Le personnage du professeur dans La Leçon s’exprime aussi beaucoup avec le corps.

Le langage du corps aide la mémoire. Ce sont d’autres repères.

 

Comment définiriez-vous ce professeur ?

Il y a de la perversité chez cet homme. A un moment, il devient fou. Il se dérègle. Son langage se durcit. Il a une emprise sur cette jeune fille. Il la rabat, la régresse. A la fin, il la tue. Comme dans les jeux télévisés. Aujourd’hui, on élimine. Dans La Leçon, il y a une mécanique un peu folle et très réaliste. Ce texte parle d’un monde qui est le nôtre, de ce que les adultes fabriquent pour les enfants. L’éducation est une structure qui détruit ce que l’école construit. Aujourd’hui, les gens bavardent, gesticulent et ils demandent aux enfants d’être concentrés.

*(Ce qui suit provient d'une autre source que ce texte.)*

(** X12: a payment date is moved back by fewer than 7 * (number of listed
    holidays + 1) days: the returned day is at most that many days, less
    one, before the start. *)
Theorem get_previous_working_day_distance (start found : date) (hs : HolidaysData) :
  valid start = true ->
  get_previous_working_day start hs = Ok found ->
  0 <= toordinal start - toordinal found < 7 * (Z.of_nat (length (holidays hs)) + 1).
Proof.
  intros Hv Hrun.
  pose proof (get_previous_working_day_spec start hs Hv) as Hspec.
  rewrite Hrun in Hspec. destruct Hspec as (Hvf & Hfs & Hwf & Hmax).
  pose proof (toordinal_leb _ _ Hvf Hv Hfs) as Hord.
  split; [lia |].
  destruct (Z.lt_ge_cases (toordinal start) (7 * (Z.of_nat (length (holidays hs)) + 1)))
    as [Hlt | Hge].
  { pose proof (toordinal_positive _ Hvf). lia. }
  destruct (Z.lt_ge_cases (toordinal start - toordinal found)
              (7 * (Z.of_nat (length (holidays hs)) + 1))) as [Hnear | Hfar];
    [exact Hnear | exfalso].
  destruct (mondays_before start (S (length (holidays hs))) Hv ltac:(lia))
    as (l & Hlen & Hnd & Hl).
  assert (Hsub : forall x, x ∈ l -> x ∈ map holiday_date (holidays hs)).
  { intros x Hx. destruct (Hl x Hx) as (Hvx & Hle & Hmon & Hlow).
    assert (Hlt : ltb found x = true).
    { destruct (ltb_total found x) as [Hlt | [<- | Hlt]]; [exact Hlt | lia |].
      pose proof (toordinal_ltb _ _ Hvf Hvx Hlt). lia. }
    pose proof (Hmax x Hvx Hlt Hle) as Hw. unfold is_working, is_weekend in Hw.
    rewrite Hmon in Hw. simpl in Hw. rewrite andb_true_r in Hw.
    apply negb_false_iff in Hw. apply is_holiday_elem. exact Hw. }
  pose proof (submseteq_length _ _ (NoDup_submseteq _ _ Hnd Hsub)) as Hle.
  rewrite length_map in Hle. lia.
Qed.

Ce monde est complètement déréglé. Cette question de l’éducation est encore plus centrale que dans les années 1950.

 

Est-ce que le personnage de la bonne est aussi essentiel que le professeur et la jeune femme ?

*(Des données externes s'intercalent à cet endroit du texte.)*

(** * Alaska Snow Department agent: request pipeline and response evaluator

    A shallow embedding of
    - [app/safety_validator.py]   ([SafetyValidator]),
    - [app/response_generator.py] ([ResponseGenerator]),
    - [app/core_engine.py]        ([AlaskaSnowAgent] and the module-level
      entry points),
    - [evaluation/response_evaluator.py] ([ResponseEvaluator]),
    - [ui/streamlit_interface.py] (the session state of the chat page),
    - [utils/exceptions.py],
    followed by the properties of the specification stated over it and
    by further properties of the code.

    Conventions of the embedding.
    - A Python [str] is a [string]; the character tables ([isspace],
      case mapping, [\w]) are CPython's on the code points 0..127, and the
      other characters are left without case, space or word status: the
      development speaks about ASCII text.
    - A call that may raise returns an [Outcome]; an exception is its class
      (one of [utils/exceptions.py], or any other [Exception]) and the text
      that [str(e)] gives.
    - The three remote services (safety classifier, BigQuery vector search,
      chat model) are oracles whose answer may depend on all the calls made
      so far; every call is appended to a trace, which is threaded through
      the code in a small state monad.
    - The scores of the evaluator are rationals: every constant of the
      fluency heuristic is a multiple of 1/2.
    - Log lines are left out: they change no value. *)

From Stdlib Require Import Bool List Arith ZArith QArith Qround Lia String Ascii.
Import ListNotations.

Set Implicit Arguments.

Local Open Scope string_scope.

(* ================================================================== *)
(** * Python text                                                      *)
(* ================================================================== *)

Module PyStr.

Definition code (c : ascii) : nat := nat_of_ascii c.

Definition in_range (lo hi : nat) (c : ascii) : bool :=
  (lo <=? code c)%nat && (code c <=? hi)%nat.

(** [str.isspace] on 0..127: TAB, LF, VT, FF, CR, the four separators
    FS, GS, RS, US, and the space.  [\s] of [re] is the same class. *)
Definition isspace (c : ascii) : bool :=
  in_range 9 13 c || in_range 28 31 c || (code c =? 32)%nat.

(** The class [[A-Z]] of the sentence pattern. *)
Definition is_AZ (c : ascii) : bool := in_range 65 90 c.

Definition is_az (c : ascii) : bool := in_range 97 122 c.

Definition is_digit (c : ascii) : bool := in_range 48 57 c.

(** [\w]: letters, digits and the underscore. *)
Definition is_word (c : ascii) : bool :=
  is_AZ c || is_az c || is_digit c || (code c =? 95)%nat.

Definition upper_char (c : ascii) : ascii :=
  if is_az c then ascii_of_nat (code c - 32) else c.

Definition lower_char (c : ascii) : ascii :=
  if is_AZ c then ascii_of_nat (code c + 32) else c.

Fixpoint map_chars (f : ascii -> ascii) (s : string) : string :=
  match s with
  | EmptyString => EmptyString
  | String c r => String (f c) (map_chars f r)
  end.

(** [s.upper()] and [s.lower()]. *)
Definition upper (s : string) : string := map_chars upper_char s.
Definition lower (s : string) : string := map_chars lower_char s.

Fixpoint all_chars (p : ascii -> bool) (s : string) : bool :=
  match s with
  | EmptyString => true
  | String c r => p c && all_chars p r
  end.

(** [s.lstrip()] *)
Fixpoint lstrip (s : string) : string :=
  match s with
  | EmptyString => EmptyString
  | String c r => if isspace c then lstrip r else s
  end.

(** [s.rstrip()]: a character is dropped when it is a space and
    everything after it has been dropped. *)
Fixpoint rstrip (s : string) : string :=
  match s with
  | EmptyString => EmptyString
  | String c r =>
      match rstrip r with
      | EmptyString => if isspace c then EmptyString else String c EmptyString
      | r' => String c r'
      end
  end.

(** [s.strip()] *)
Definition strip (s : string) : string := rstrip (lstrip s).

(** Truth value of a [str]: [not s] holds of the empty string only. *)
Definition py_not (s : string) : bool :=
  match s with
  | EmptyString => true
  | String _ _ => false
  end.

(** Empty or whitespace-only text. *)
Definition blank (s : string) : bool := all_chars isspace s.

(** [sep.join(parts)] *)
Fixpoint join (sep : string) (parts : list string) : string :=
  match parts with
  | [] => EmptyString
  | [p] => p
  | p :: rest => p ++ sep ++ join sep rest
  end.

Definition nl : string := String (ascii_of_nat 10) EmptyString.

(** [sub in s] *)
Definition Contains (s sub : string) : Prop :=
  exists pre post, s = pre ++ sub ++ post.

End PyStr.

Import PyStr.

(* ================================================================== *)
(** * Exceptions and effects                                           *)
(* ================================================================== *)

(** ** [utils/exceptions.py] *)

Inductive exn_class : Type :=
| Exception                 (* the builtin class, or any class outside the hierarchy below *)
| AlaskaAgentException
| SafetyValidationError
| RAGRetrievalError
| ResponseGenerationError
| BigQueryConnectionError.

Definition exn_class_eqb (a b : exn_class) : bool :=
  match a, b with
  | Exception, Exception
  | AlaskaAgentException, AlaskaAgentException
  | SafetyValidationError, SafetyValidationError
  | RAGRetrievalError, RAGRetrievalError
  | ResponseGenerationError, ResponseGenerationError
  | BigQueryConnectionError, BigQueryConnectionError => true
  | _, _ => false
  end.

(** The base class written in each [class] statement. *)
Definition base_class (c : exn_class) : option exn_class :=
  match c with
  | Exception => None
  | AlaskaAgentException => Some Exception
  | SafetyValidationError
  | RAGRetrievalError
  | ResponseGenerationError
  | BigQueryConnectionError => Some AlaskaAgentException
  end.

(** [issubclass(c, d)]: [d] is reached from [c] along [base_class]; the
    hierarchy is two levels deep. *)
Definition issubclass (c d : exn_class) : bool :=
  exn_class_eqb c d
  || match base_class c with
     | None => false
     | Some b =>
         exn_class_eqb b d
         || match base_class b with
            | None => false
            | Some b' => exn_class_eqb b' d
            end
     end.

(** An exception object: its class and the text of [str(e)]. *)
Record exn : Type := mk_exn { exn_cls : exn_class; exn_msg : string }.

Definition str (e : exn) : string := exn_msg e.

Inductive Outcome (A : Type) : Type :=
| Returned (a : A)
| Raised (e : exn).

Arguments Returned {A} a.
Arguments Raised {A} e.

(** ** State and exception monad

    [M S A]: a computation over a state [S] that returns an [A] or raises.
    The state survives a raise, as a mutated Python object does. *)

Definition M (S A : Type) : Type := S -> Outcome A * S.

Definition ret {S A} (a : A) : M S A := fun s => (Returned a, s).

Definition raise {S A} (e : exn) : M S A := fun s => (Raised e, s).

Definition bind {S A B} (m : M S A) (k : A -> M S B) : M S B :=
  fun s =>
    match m s with
    | (Returned a, s') => k a s'
    | (Raised e, s') => (Raised e, s')
    end.

Declare Scope py_scope.
Delimit Scope py_scope with py.
Notation "x <- m ;; k" := (bind m (fun x => k))
  (at level 61, m at next level, right associativity) : py_scope.
Notation "m ;; k" := (bind m (fun _ => k))
  (at level 61, right associativity) : py_scope.

(** One [except (C1, ..., Cn) as e: body] clause. *)
Record except_clause (S A : Type) : Type := except {
  catches : list exn_class;
  handler : exn -> M S A
}.

(** The clauses are tried in order; the first one that names a class of
    which [e] is an instance handles it; with none, [e] propagates. *)
Fixpoint dispatch {S A} (clauses : list (except_clause S A)) (e : exn) : M S A :=
  match clauses with
  | [] => raise e
  | c :: rest =>
      if existsb (issubclass (exn_cls e)) (catches c)
      then handler c e
      else dispatch rest e
  end.

(** [try: body  except ...: ...] *)
Definition try_ {S A} (body : M S A) (clauses : list (except_clause S A)) : M S A :=
  fun s =>
    match body s with
    | (Returned a, s') => (Returned a, s')
    | (Raised e, s') => dispatch clauses e s'
    end.

(** ** The remote services *)

(** A row of the vector search: [question], [answer], [distance]. *)
Record Row : Type := mk_row { question : string; answer : string; distance : Q }.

Elle est très importante parce qu’elle est un contrepoids. Elle materne le professeur. Elle a plus de bon sens que lui. Ils restent cependant deux affreux jojos. Ils sont parfaitement conscients de ce qu’ils font. Ils parviennent tout de même à tuer 40 élèves dans la journée. Cela représente une classe !

 

Pourquoi toutes les représentations sont suivies de débat ?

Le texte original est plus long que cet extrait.